By Bala Ibrahim
I read Musbahu El-Yakub’s response to the ongoing rumpus between the labour union and Mallam Nasir El-Rufai, the governor of Kaduna state, over the plans of the governor to downsize, right size, or rationalize the staff strength of the state. The caption of the response is, “A GOVERNOR IS A LEADER.”
I would like to disgrace a little, by eulogizing Musbahu El-Yakub to the point of envy, because of his luck in possessing high qualities in writing skills and the sense of fluid presentation. Every time I read Musbahu’s write ups, I become more informed, because he dazzles me with free theoretical education of what he acquired through experience. Thumbs up for that, Musbahu.
He started thus, “When I got into School of Basic Studies/ABU Zaria, Mallam Nasiru El Rufai had graduated. But he had left a mark and his name was all over the campus. The nerds amongst us took him for the role model they had never met. He is certainly brilliant and as we shall see later, courageous. Two, out of three, very important leadership qualities are ticked in the man.”
The article, or response, which also praised the governor enthusiastically, with special bias to his Intellectual intelligence, was however critical in the area of what he referred to as, Emotional intelligence. Musbahu said and I quote, “Intellectual and emotional intelligences are of two different dimensions and having one doesn’t in any way suggest having the other. We must work to develop each on its own. Emotional intelligence is about being alert to our own emotional state at any point in time and using the awareness to optimise our relationships and enhance our productivity. It is about understanding other people and knowing how to effectively relate with, and get the most out of them in any situation. It is about knowing what is going on within and outside of others, whether they tell us or not. Emotional intelligence is so much less about the mechanics and rationality of issues but to a large extent about the positive use of situations, feelings and yeah even sentiments to get the same mechanical and rational results!. Mallam Nasiru El Rufai’s handling of the rightsizing of Kaduna State civil service will fit very well as a textbook case of an intellectually brilliant person falling short of being emotionally alert to the situation and circumstances of a people he is responsible for.”
El-Yakub adduced thus, “Every rational Nigerian would support the rightsizing of our state and federal civil services. But in the wake of COVID-19, with Western governments that are the champions of capitalism still subsidising their people, including the private sector, there is need for tact through timing, sincere but empathetic engagement.”
Gbam! And that is precisely where El-Rufai erred in the understanding of El-Yakub. His failure to use tact through timing, sincere but empathetic engagement with the workers and the public, I think.
El-Yakub is okay with El-Rufai using his courage to make omelette, but not happy with him discarding his emotions to break the eggs. It’s a conflict between being a good man and a great man.
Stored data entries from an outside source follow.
(* ===================================================================== *)
(** ** string and array: what is accepted and what is thrown *)
(* ===================================================================== *)

(** X3. What [string.adapt] returns is a string, the world is untouched,
    adapting it again gives it back, and [string.validate] never answers
    it with a type mismatch. *)
Theorem string_adapt_then_validate (v x : value) (w w' : world) :
  string_adapt v w = (Ok x, w') ->
  w' = w /\
  (exists s, x = VStr s) /\
  string_adapt x w' = (Ok x, w') /\
  (forall name d expected got,
     string_validate x name d w'
       <> (Ok (VError (OMTypeError expected got)), w')).
Proof.
  intros H.
  assert (Hx : w' = w /\ exists s, x = VStr s).
  { destruct v; try discriminate; injection H as <- <-; eauto. }
  destruct Hx as [-> [s ->]].
  split; [reflexivity|]. split; [eauto|]. split; [reflexivity|].
  intros name d expected got. unfold string_validate.
  destruct (exceeds (strlen s) (maxlen d)); [discriminate|].
  destruct (exceeds (strlen s) (minlen d)); [discriminate|].
  destruct (d_regex d) as [r|]; [|discriminate].
  destruct (re_test r s); discriminate.
Qed.

(** X4. [string.validate] throws on strings only, and only for their
    length: the error is [field_too_long] or [field_too_short], it carries
    the field's key, and the limit it carries is in both cases
    [descriptor.maxlen].  Nothing is thrown on a value that is not a
    string, and the world is never touched. *)
Theorem string_validate_thrown (v : value) (name : string) (d : descriptor)
    (w w' : world) (e : error) :
  string_validate v name d w = (Throw e, w') ->
  w' = w /\
  exists s, v = VStr s /\
    ((exceeds (strlen s) (maxlen d) = true /\
      e = APIError "field_too_long"
            [("key", PStr name); ("max_length", prop_num (maxlen d))]) \/
     (exceeds (strlen s) (maxlen d) = false /\
      exceeds (strlen s) (minlen d) = true /\
      e = APIError "field_too_short"
            [("key", PStr name); ("min_length", prop_num (maxlen d))])).
Proof.
  intros H. destruct v; try discriminate.
  unfold string_validate in H.
  destruct (exceeds (strlen s) (maxlen d)) eqn:Hmax.
  - injection H as <- <-. split; [reflexivity|]. exists s. split; [reflexivity|].
    left. split; [exact Hmax | reflexivity].
  - destruct (exceeds (strlen s) (minlen d)) eqn:Hmin.
    + injection H as <- <-. split; [reflexivity|]. exists s.
      split; [reflexivity|]. right.
      split; [exact Hmax|]. split; [exact Hmin | reflexivity].
    + destruct (d_regex d) as [r|]; [|discriminate].
      destruct (re_test r s); discriminate.
Qed.

(** X5. The strings [string.validate] answers with [true] are those that
    exceed neither [maxlen] nor [minlen] and match the regex, each limit
    counting only when configured. *)
Theorem string_validate_accepts_iff (s name : string) (d : descriptor) (w : world) :
  string_validate (VStr s) name d w = (Ok (VBool true), w) <->
  exceeds (strlen s) (maxlen d) = false /\
  exceeds (strlen s) (minlen d) = false /\
  (forall r, d_regex d = Some r -> re_test r s = true).
Proof.
  unfold string_validate.
  destruct (exceeds (strlen s) (maxlen d)).
  { split; [discriminate | intros [H _]; discriminate]. }
  destruct (exceeds (strlen s) (minlen d)).
  { split; [discriminate | intros [_ [H _]]; discriminate]. }
  destruct (d_regex d) as [r|].
  - destruct (re_test r s) eqn:Hr.
    + split; [|reflexivity]. intros _. repeat split. intros r' Hr'.
      injection Hr' as <-. exact Hr.
    + split; [discriminate|]. intros [_ [_ H]].
      specialize (H r eq_refl). congruence.
  - split; [|reflexivity]. intros _. repeat split. discriminate.
Qed.

Lemma mod_violated_divide (len k : Z) :
  mod_violated len (Some k) = false <-> k <> 0%Z /\ (k | len)%Z.
Proof.
  unfold mod_violated. destruct (Z.eqb_spec k 0) as [-> | Hk].
  - split; [discriminate | intros [H _]; now elim H].
  - rewrite negb_false_iff, Z.eqb_eq, (Z.rem_divide len k Hk). tauto.
Qed.

(** X6. With [mod] configured and the length limits respected,
    [array.validate] answers [true] exactly when the modulus is not zero
    and divides the length of the array, the empty array included; in
    every other case, modulus zero included, it throws [field_invalid]
    with the field's key and the modulus. *)
Theorem array_validate_mod (l : list value) (name : string) (d : descriptor)
    (k : Z) (w : world) :
  d_mod d = Some k ->
  exceeds (arrlen l) (maxlen d) = false ->
  exceeds (arrlen l) (minlen d) = false ->
  (k <> 0%Z /\ (k | arrlen l)%Z ->
     array_validate (VArr l) name d w = (Ok (VBool true), w)) /\
  (~ (k <> 0%Z /\ (k | arrlen l)%Z) ->
     array_validate (VArr l) name d w
       = (Throw (APIError "field_invalid" [("key", PStr name); ("mod", PNum k)]), w)).
Proof.
  intros Hk Hmax Hmin. unfold array_validate. rewrite Hmax, Hmin, Hk.
  destruct (mod_violated (arrlen l) (Some k)) eqn:Hv.
  - split; [|reflexivity]. intros H.
    apply mod_violated_divide in H. congruence.
  - split; [reflexivity|]. intros H.
    now elim H; apply mod_violated_divide.
Qed.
The question now is, Has El-Rufai really done the needful before disengaging the staff? As a brilliant person as adduced by El-Yakub, and attested by many, I think he had. What he hasn’t done, I think, is giving the efforts enough publicity and sensitization, which is an unforgivable sin committed against us, we the members of the pen profession. El-Rufai has disengaged our due and direct services deliberately. And may be that’s why some of us are going for his jugular.
But in trying to explain the efforts of El-Rufai to El-Yakub, I played the journalist to a friend that is serving in the government of the governor, by seeking explanation to the highlighted concerns of Musbahu, and he responded thus:
- Government does not offer such attractive packages when it is disengaging. Certainly not main stream service, may be in agencies.
- The fact is, Kaduna State has reworked its scheme of service inherited from colonial regime to be in tune with contemporary exigencies of modern public service. Which means, several positions that are archaic will have to give way.
- By the way, the process is on going and the situation in which civil service works as a social service scheme is unhelpful and largely responsible for the decay and inability of civil service to deliver.
Truly El- Yakub may be right when he said, “Those supporting his very “unleadership” ways in handling this matter, good-intentioned no doubt, are people either yet to wean themselves of years of military ‘gra-gra’ in our lives or are not aware that there are better options of dealing with the same situation to get the desired results.”
At the beginning of his response, he admitted the man is both brilliant and courageous. Brilliant people always engage options, some of which they keep close to their chests, to be released only after watching the reactions of the public.
In the game of chess, the King can move exactly one square horizontally, vertically, or diagonally. The object of the game is to checkmate the opponent; which occurs when the opponent’s king is in check, and there is no legal way to get it out of check, either by moving the king away or getting protection from other chess pieces.
Methinks, as a courageous and admittedly audacious person, distinguished by unusual mental keenness, El-Rufai is using the tact of chess, to test the public pulse, including that of those of us that are product of the military era, as well as that of the state’s politics.
He had successfully done similar experiments politically, that were unimaginable by his predecessors, who were later compelled to admit that indeed as A GOVERNOR, THE MAN IS A LEADER.